What is expected
Transcribe every record that appears below, exactly and in full.
--- Dataset ---
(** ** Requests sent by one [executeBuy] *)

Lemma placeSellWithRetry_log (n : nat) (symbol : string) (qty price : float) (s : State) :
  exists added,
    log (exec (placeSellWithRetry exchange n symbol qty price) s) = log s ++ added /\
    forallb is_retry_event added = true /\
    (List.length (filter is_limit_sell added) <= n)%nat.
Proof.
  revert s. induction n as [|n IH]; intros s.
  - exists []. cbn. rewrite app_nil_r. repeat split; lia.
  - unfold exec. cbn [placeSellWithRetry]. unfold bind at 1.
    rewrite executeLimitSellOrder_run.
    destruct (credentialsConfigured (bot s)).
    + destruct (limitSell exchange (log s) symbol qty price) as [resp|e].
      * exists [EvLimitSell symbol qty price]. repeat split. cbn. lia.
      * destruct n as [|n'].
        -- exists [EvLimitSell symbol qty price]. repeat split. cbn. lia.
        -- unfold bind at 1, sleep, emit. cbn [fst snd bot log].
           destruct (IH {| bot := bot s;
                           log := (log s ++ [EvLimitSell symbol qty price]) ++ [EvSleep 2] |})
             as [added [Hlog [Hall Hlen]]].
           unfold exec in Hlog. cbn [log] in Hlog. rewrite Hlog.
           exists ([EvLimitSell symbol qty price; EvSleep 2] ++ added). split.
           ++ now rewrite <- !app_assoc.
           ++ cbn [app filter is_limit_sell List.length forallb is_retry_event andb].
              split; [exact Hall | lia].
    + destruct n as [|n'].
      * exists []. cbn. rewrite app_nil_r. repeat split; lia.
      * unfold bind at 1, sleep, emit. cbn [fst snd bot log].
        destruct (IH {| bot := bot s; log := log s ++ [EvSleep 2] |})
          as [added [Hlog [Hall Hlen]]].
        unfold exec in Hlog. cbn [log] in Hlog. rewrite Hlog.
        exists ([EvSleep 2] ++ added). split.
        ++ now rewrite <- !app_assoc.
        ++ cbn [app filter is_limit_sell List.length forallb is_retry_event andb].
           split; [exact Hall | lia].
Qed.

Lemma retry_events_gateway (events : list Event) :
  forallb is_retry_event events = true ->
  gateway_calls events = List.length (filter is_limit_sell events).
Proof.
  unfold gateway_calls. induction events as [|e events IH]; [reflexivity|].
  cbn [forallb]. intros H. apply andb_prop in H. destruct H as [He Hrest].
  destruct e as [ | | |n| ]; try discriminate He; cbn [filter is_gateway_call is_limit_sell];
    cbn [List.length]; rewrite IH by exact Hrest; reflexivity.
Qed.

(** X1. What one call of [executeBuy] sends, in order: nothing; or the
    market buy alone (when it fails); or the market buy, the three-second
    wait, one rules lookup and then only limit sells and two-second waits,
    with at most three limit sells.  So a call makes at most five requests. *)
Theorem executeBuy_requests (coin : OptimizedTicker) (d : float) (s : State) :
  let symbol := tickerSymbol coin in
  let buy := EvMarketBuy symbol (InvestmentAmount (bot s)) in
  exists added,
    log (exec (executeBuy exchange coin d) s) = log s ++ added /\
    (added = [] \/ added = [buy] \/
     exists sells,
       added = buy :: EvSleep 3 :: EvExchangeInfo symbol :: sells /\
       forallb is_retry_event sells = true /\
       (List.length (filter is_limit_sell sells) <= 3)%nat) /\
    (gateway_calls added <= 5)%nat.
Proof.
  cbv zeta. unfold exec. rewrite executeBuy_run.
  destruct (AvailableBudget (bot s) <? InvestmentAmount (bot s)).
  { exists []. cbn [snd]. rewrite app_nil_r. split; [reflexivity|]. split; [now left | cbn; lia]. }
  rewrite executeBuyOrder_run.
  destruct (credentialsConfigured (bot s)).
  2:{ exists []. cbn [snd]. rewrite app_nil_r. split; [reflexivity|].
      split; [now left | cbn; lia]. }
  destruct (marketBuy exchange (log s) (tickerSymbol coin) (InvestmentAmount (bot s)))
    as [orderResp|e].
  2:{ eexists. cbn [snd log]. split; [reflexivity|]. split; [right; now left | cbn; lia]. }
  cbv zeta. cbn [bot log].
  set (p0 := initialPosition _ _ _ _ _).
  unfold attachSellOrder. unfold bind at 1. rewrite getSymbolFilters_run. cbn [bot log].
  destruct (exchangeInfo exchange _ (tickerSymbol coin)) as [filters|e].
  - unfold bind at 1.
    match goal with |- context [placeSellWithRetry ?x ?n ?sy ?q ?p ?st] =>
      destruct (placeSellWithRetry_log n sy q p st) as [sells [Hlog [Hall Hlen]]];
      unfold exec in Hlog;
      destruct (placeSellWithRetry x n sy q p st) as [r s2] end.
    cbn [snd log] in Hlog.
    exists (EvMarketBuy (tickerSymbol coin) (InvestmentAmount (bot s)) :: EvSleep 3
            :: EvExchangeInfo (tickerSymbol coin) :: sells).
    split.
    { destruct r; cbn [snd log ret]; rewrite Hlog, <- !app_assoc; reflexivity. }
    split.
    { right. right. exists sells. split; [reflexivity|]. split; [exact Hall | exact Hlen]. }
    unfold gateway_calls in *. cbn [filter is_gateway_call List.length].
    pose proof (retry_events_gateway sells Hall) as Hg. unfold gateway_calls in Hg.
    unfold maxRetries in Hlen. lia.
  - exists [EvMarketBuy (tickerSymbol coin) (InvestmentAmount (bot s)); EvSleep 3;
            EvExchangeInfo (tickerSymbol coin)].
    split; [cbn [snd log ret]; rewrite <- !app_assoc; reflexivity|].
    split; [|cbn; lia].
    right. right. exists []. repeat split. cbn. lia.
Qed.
---
Response box
(** ** Requests sent by one [executeBuy] *)

Lemma placeSellWithRetry_log (n : nat) (symbol : string) (qty price : float) (s : State) :
  exists added,
    log (exec (placeSellWithRetry exchange n symbol qty price) s) = log s ++ added /\
    forallb is_retry_event added = true /\
    (List.length (filter is_limit_sell added) <= n)%nat.
Proof.
  revert s. induction n as [|n IH]; intros s.
  - exists []. cbn. rewrite app_nil_r. repeat split; lia.
  - unfold exec. cbn [placeSellWithRetry]. unfold bind at 1.
    rewrite executeLimitSellOrder_run.
    destruct (credentialsConfigured (bot s)).
    + destruct (limitSell exchange (log s) symbol qty price) as [resp|e].
      * exists [EvLimitSell symbol qty price]. repeat split. cbn. lia.
      * destruct n as [|n'].
        -- exists [EvLimitSell symbol qty price]. repeat split. cbn. lia.
        -- unfold bind at 1, sleep, emit. cbn [fst snd bot log].
           destruct (IH {| bot := bot s;
                           log := (log s ++ [EvLimitSell symbol qty price]) ++ [EvSleep 2] |})
             as [added [Hlog [Hall Hlen]]].
           unfold exec in Hlog. cbn [log] in Hlog. rewrite Hlog.
           exists ([EvLimitSell symbol qty price; EvSleep 2] ++ added). split.
           ++ now rewrite <- !app_assoc.
           ++ cbn [app filter is_limit_sell List.length forallb is_retry_event andb].
              split; [exact Hall | lia].
    + destruct n as [|n'].
      * exists []. cbn. rewrite app_nil_r. repeat split; lia.
      * unfold bind at 1, sleep, emit. cbn [fst snd bot log].
        destruct (IH {| bot := bot s; log := log s ++ [EvSleep 2] |})
          as [added [Hlog [Hall Hlen]]].
        unfold exec in Hlog. cbn [log] in Hlog. rewrite Hlog.
        exists ([EvSleep 2] ++ added). split.
        ++ now rewrite <- !app_assoc.
        ++ cbn [app filter is_limit_sell List.length forallb is_retry_event andb].
           split; [exact Hall | lia].
Qed.

Lemma retry_events_gateway (events : list Event) :
  forallb is_retry_event events = true ->
  gateway_calls events = List.length (filter is_limit_sell events).
Proof.
  unfold gateway_calls. induction events as [|e events IH]; [reflexivity|].
  cbn [forallb]. intros H. apply andb_prop in H. destruct H as [He Hrest].
  destruct e as [ | | |n| ]; try discriminate He; cbn [filter is_gateway_call is_limit_sell];
    cbn [List.length]; rewrite IH by exact Hrest; reflexivity.
Qed.

(** X1. What one call of [executeBuy] sends, in order: nothing; or the
    market buy alone (when it fails); or the market buy, the three-second
    wait, one rules lookup and then only limit sells and two-second waits,
    with at most three limit sells.  So a call makes at most five requests. *)
Theorem executeBuy_requests (coin : OptimizedTicker) (d : float) (s : State) :
  let symbol := tickerSymbol coin in
  let buy := EvMarketBuy symbol (InvestmentAmount (bot s)) in
  exists added,
    log (exec (executeBuy exchange coin d) s) = log s ++ added /\
    (added = [] \/ added = [buy] \/
     exists sells,
       added = buy :: EvSleep 3 :: EvExchangeInfo symbol :: sells /\
       forallb is_retry_event sells = true /\
       (List.length (filter is_limit_sell sells) <= 3)%nat) /\
    (gateway_calls added <= 5)%nat.
Proof.
  cbv zeta. unfold exec. rewrite executeBuy_run.
  destruct (AvailableBudget (bot s) <? InvestmentAmount (bot s)).
  { exists []. cbn [snd]. rewrite app_nil_r. split; [reflexivity|]. split; [now left | cbn; lia]. }
  rewrite executeBuyOrder_run.
  destruct (credentialsConfigured (bot s)).
  2:{ exists []. cbn [snd]. rewrite app_nil_r. split; [reflexivity|].
      split; [now left | cbn; lia]. }
  destruct (marketBuy exchange (log s) (tickerSymbol coin) (InvestmentAmount (bot s)))
    as [orderResp|e].
  2:{ eexists. cbn [snd log]. split; [reflexivity|]. split; [right; now left | cbn; lia]. }
  cbv zeta. cbn [bot log].
  set (p0 := initialPosition _ _ _ _ _).
  unfold attachSellOrder. unfold bind at 1. rewrite getSymbolFilters_run. cbn [bot log].
  destruct (exchangeInfo exchange _ (tickerSymbol coin)) as [filters|e].
  - unfold bind at 1.
    match goal with |- context [placeSellWithRetry ?x ?n ?sy ?q ?p ?st] =>
      destruct (placeSellWithRetry_log n sy q p st) as [sells [Hlog [Hall Hlen]]];
      unfold exec in Hlog;
      destruct (placeSellWithRetry x n sy q p st) as [r s2] end.
    cbn [snd log] in Hlog.
    exists (EvMarketBuy (tickerSymbol coin) (InvestmentAmount (bot s)) :: EvSleep 3
            :: EvExchangeInfo (tickerSymbol coin) :: sells).
    split.
    { destruct r; cbn [snd log ret]; rewrite Hlog, <- !app_assoc; reflexivity. }
    split.
    { right. right. exists sells. split; [reflexivity|]. split; [exact Hall | exact Hlen]. }
    unfold gateway_calls in *. cbn [filter is_gateway_call List.length].
    pose proof (retry_events_gateway sells Hall) as Hg. unfold gateway_calls in Hg.
    unfold maxRetries in Hlen. lia.
  - exists [EvMarketBuy (tickerSymbol coin) (InvestmentAmount (bot s)); EvSleep 3;
            EvExchangeInfo (tickerSymbol coin)].
    split; [cbn [snd log ret]; rewrite <- !app_assoc; reflexivity|].
    split; [|cbn; lia].
    right. right. exists []. repeat split. cbn. lia.
Qed.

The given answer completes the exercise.